Okja: It's not just a fantasy movie, it's also a satire to our world today.

in #movie7 years ago (edited)

"Animals are my friends and I do not eat my friends." St. Francis of Assisi.

After all the stir caused in Cannes, the film of Netflix Okja made its debut in the famous online platform. Bon Joon-ho presents us with blunt satire on meat companies, ruthless animal abuse, and an attempt to add members to the ranks of vegetarianism.

A fable with fantastic elements, with a tone and style that approaches the Wes Anderson cinema (for its well-marked and colorful characters) and Spielberg (with its magic and children protagonists), in 2007 the Mirando corporation prepares, with the daughter of owner who founded it, a reality show to choose the best super pig, among some that have been genetically modified to be as great as appetizing. They select 26 of these mammals that will be sent to different breeders around the world and ten years later they will choose the best, which will be taken to New York for presentation. The cruel intention is to maintain their clientele by selling them the idea of ​​the best products on the market and without GMOs. Consumers devouring, demanding and eccentric who ignore at will that behind the tiny sausage they eat, there is a cruel process of breeding and industrial preparation.

One of those breeders is Mija, a young girl who has made Okja her best friend in the remote and colorful mountains of her village. When the agreed time is fulfilled, to his house arrives the show of the corporation to announce that the piglet has been selected like the best one and must return to them. Mija's grandfather had hidden the reality behind his pet and now must undertake a long and dangerous journey to retrieve it.

Bon Joon-Ho presents a story that gives sweet moments to the little girl and her best friend, but also bitter to awaken her in the raw reality that she must discover and confront. We become accomplices of their tender mischief and guilty because ultimately many are consumers of flesh and therefore guilty of omission of mistreatment exercised by unscrupulous companies, an truth in voices that we all recognize, but we do not act.

Okja is a satire that keeps its characters to the edge of the caricature, in a dangerous line that at times weighs on the film, but that given its movement and the fanciful elements do not allow it to fall. That component of unreality (which we can not forget) saves the film from its exaggerations and a certain sense of strangeness. The characters do not reach the sympathy of Wes Anderson, nor does the story achieve the climax and excitement of Spielberg's.

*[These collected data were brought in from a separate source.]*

Definition writei (ip : nat) (src : wsrc) (off n : Z) : FS Z :=
  x <- geti ip ;;
  if (i_size x <? off) || (u32 (off + n) <? off) then ret (-1)
  else if MAXFILE * BSIZE <? off + n then ret (-1)
  else
    r <- while_ (fun '(tot, off) =>
      if tot <? n then
        addr <- bmap ip (off / BSIZE) ;;
        if addr =? 0 then ret (Brk (tot, off))
        else
          bp <- dk (t_bread (i_dev x) addr) ;;
          let m := Z.min (n - tot) (BSIZE - off mod BSIZE) in
          d <- dk (t_data bp) ;;
          p <- take_src src tot (blk_bytes d (off mod BSIZE) m) ;;
          let '(r, bytes) := p in
          dk (t_write bp (fun d => blk_store d (off mod BSIZE) bytes)) ;;;
          if r =? -1 then
            dk (t_brelse bp) ;;; ret (Brk (tot, off))
          else
            dk (t_log_write bp) ;;;
            dk (t_brelse bp) ;;;
            ret (Next (tot + m, off + m))
      else ret (Brk (tot, off))) (0, off) ;;
    let '(tot, off) := r in
    x <- geti ip ;;
    when (i_size x <? off) (updi ip (i_set_size off)) ;;;
    iupdate ip ;;;
    ret (s32 tot).

(** ** Directories *)

(** Byte [k] of a string that ends with its list. *)
Definition chr (l : list Z) (k : nat) : Z := nth k l 0.

(** [strncmp] on two names, each read as NUL-terminated. *)
Fixpoint name_strncmp (p q : list Z) (n : nat) : Z :=
  match n with
  | O => 0
  | S n' =>
      if nz (chr p 0) && (chr p 0 =? chr q 0) then name_strncmp (tail p) (tail q) n'
      else u8 (chr p 0) - u8 (chr q 0)
  end.
Definition namecmp (s t : list Z) : Z := name_strncmp s t (Z.to_nat DIRSIZ).

(** The 16 bytes of a directory entry. *)
Definition de_inum (de : list Z) : Z := chr de 0 + 256 * chr de 1.
Definition de_name (de : list Z) : list Z := drop 2 de.

(** [strncpy(de.name, name, DIRSIZ)]: the name cut at a NUL or at 14 bytes, padded. *)
Fixpoint pad_name (s : list Z) (n : nat) : list Z :=
  match n with
  | O => []
  | S n' => match s with
            | [] => 0 :: pad_name [] n'
            | c :: s' => if c =? 0 then 0 :: pad_name [] n' else c :: pad_name s' n'
            end
  end.
Definition make_dirent (inum : Z) (name : list Z) : list Z :=
  [u8 inum; u8 (inum / 256)] ++ pad_name name (Z.to_nat DIRSIZ).

(** Returns the inode and the offset of the entry. *)
Definition dirlookup (dp : nat) (name : list Z) : FS (option (nat * Z)) :=
  x <- geti dp ;;
  if negb (i_type x =? T_DIR) then panic "dirlookup not DIR"
  else
    while_ (fun off =>
      x <- geti dp ;;
      if off <? i_size x then
        r <- readi dp ToKernel off sizeof_dirent ;;
        let '(n, de) := r in
        if negb (n =? sizeof_dirent) then panic "dirlookup read"
        else if de_inum de =? 0 then ret (Next (u32 (off + sizeof_dirent)))
        else if namecmp name (de_name de) =? 0 then
          ip <- iget (i_dev x) (de_inum de) ;;
          ret (Brk (Some (ip, off)))
        else ret (Next (u32 (off + sizeof_dirent)))
      else ret (Brk None)) 0.

Definition dirlink (dp : nat) (name : list Z) (inum : Z) : FS Z :=
  r <- dirlookup dp name ;;
  match r with
  | Some (ip, _) => iput ip ;;; ret (-1)
  | None =>
      off <- while_ (fun off =>
        x <- geti dp ;;
        if off <? i_size x then
          r <- readi dp ToKernel off sizeof_dirent ;;
          let '(n, de) := r in
          if negb (n =? sizeof_dirent) then panic "dirlink read"
          else if de_inum de =? 0 then ret (Brk off)
          else ret (Next (off + sizeof_dirent))
        else ret (Brk off)) 0 ;;
      n <- writei dp (FromKernel (make_dirent inum name)) off sizeof_dirent ;;
      if negb (n =? sizeof_dirent) then ret (-1) else ret 0
  end.

(** ** Paths *)

Definition SLASH : Z := 47.

Fixpoint skip_slashes (path : list Z) : list Z :=
  match path with
  | c :: path' => if c =? SLASH then skip_slashes path' else path
  | [] => []
  end.
(** The element up to a slash or the end, and what follows. *)
Fixpoint take_elem (path : list Z) : list Z * list Z :=
  match path with
  | c :: path' => if c =? SLASH then ([], path)
                  else let '(e, r) := take_elem path' in (c :: e, r)
  | [] => ([], [])
  end.

(** The rest of the path and the element, cut to [DIRSIZ] bytes. *)
Definition skipelem (path : list Z) : option (list Z * list Z) :=
  match skip_slashes path with
  | [] => None
  | s =>
      let '(e, r) := take_elem s in
      Some (skip_slashes r, if DIRSIZ <=? Z.of_nat (length e) then take (Z.to_nat DIRSIZ) e else e)
  end.

(** [cwd] is [myproc()->cwd].  The loop runs once per element, so the length of
    the path bounds it. *)
Fixpoint namex_loop (fuel : nat) (ip : nat) (path name : list Z) (parent : bool)
  : FS (option (nat * list Z)) :=
  match fuel with
  | O => hang
  | S fuel' =>
      match skipelem path with
      | None =>
          if parent then iput ip ;;; ret None else ret (Some (ip, name))
      | Some (path', name) =>
          ilock ip ;;;
          x <- geti ip ;;
          if negb (i_type x =? T_DIR) then iunlockput ip ;;; ret None
          else if parent && (match path' with [] => true | _ => false end) then
            iunlock ip ;;; ret (Some (ip, name))
          else
            r <- dirlookup ip name ;;
            match r with
            | None => iunlockput ip ;;; ret None
            | Some (next, _) =>
                iunlockput ip ;;;
                namex_loop fuel' next path' name parent
            end
      end
  end.
Definition namex (cwd : nat) (path : list Z) (parent : bool) : FS (option (nat * list Z)) :=
  ip <- (match path with
         | c :: _ => if c =? SLASH then iget ROOTDEV ROOTINO else idup cwd
         | [] => idup cwd
         end) ;;
  namex_loop (S (length path)) ip path [] parent.

Definition namei (cwd : nat) (path : list Z) : FS (option nat) :=
  r <- namex cwd path false ;; ret (fst <$> r).
Definition nameiparent (cwd : nat) (path : list Z) : FS (option (nat * list Z)) :=
  namex cwd path true.

End fs.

The director's criticism of meat companies is overwhelming beyond the "decorations" as is a bold attempt to convene new vegetarians in their ranks. In that possible world that Joon-Ho has built, the film's efforts are bittersweet and contrary to what we see in real life, but it is clear that we intend to end it with a "happy ending". Here we return to excuse it because in the universe of fantasies, its lightness is perfectly possible. Its end is of deep beauty and pain.

Tilda Swinton, who plays two roles, Paul Dano and Jake Gyllenhaal have very well read performances, but they are not the essence of this film.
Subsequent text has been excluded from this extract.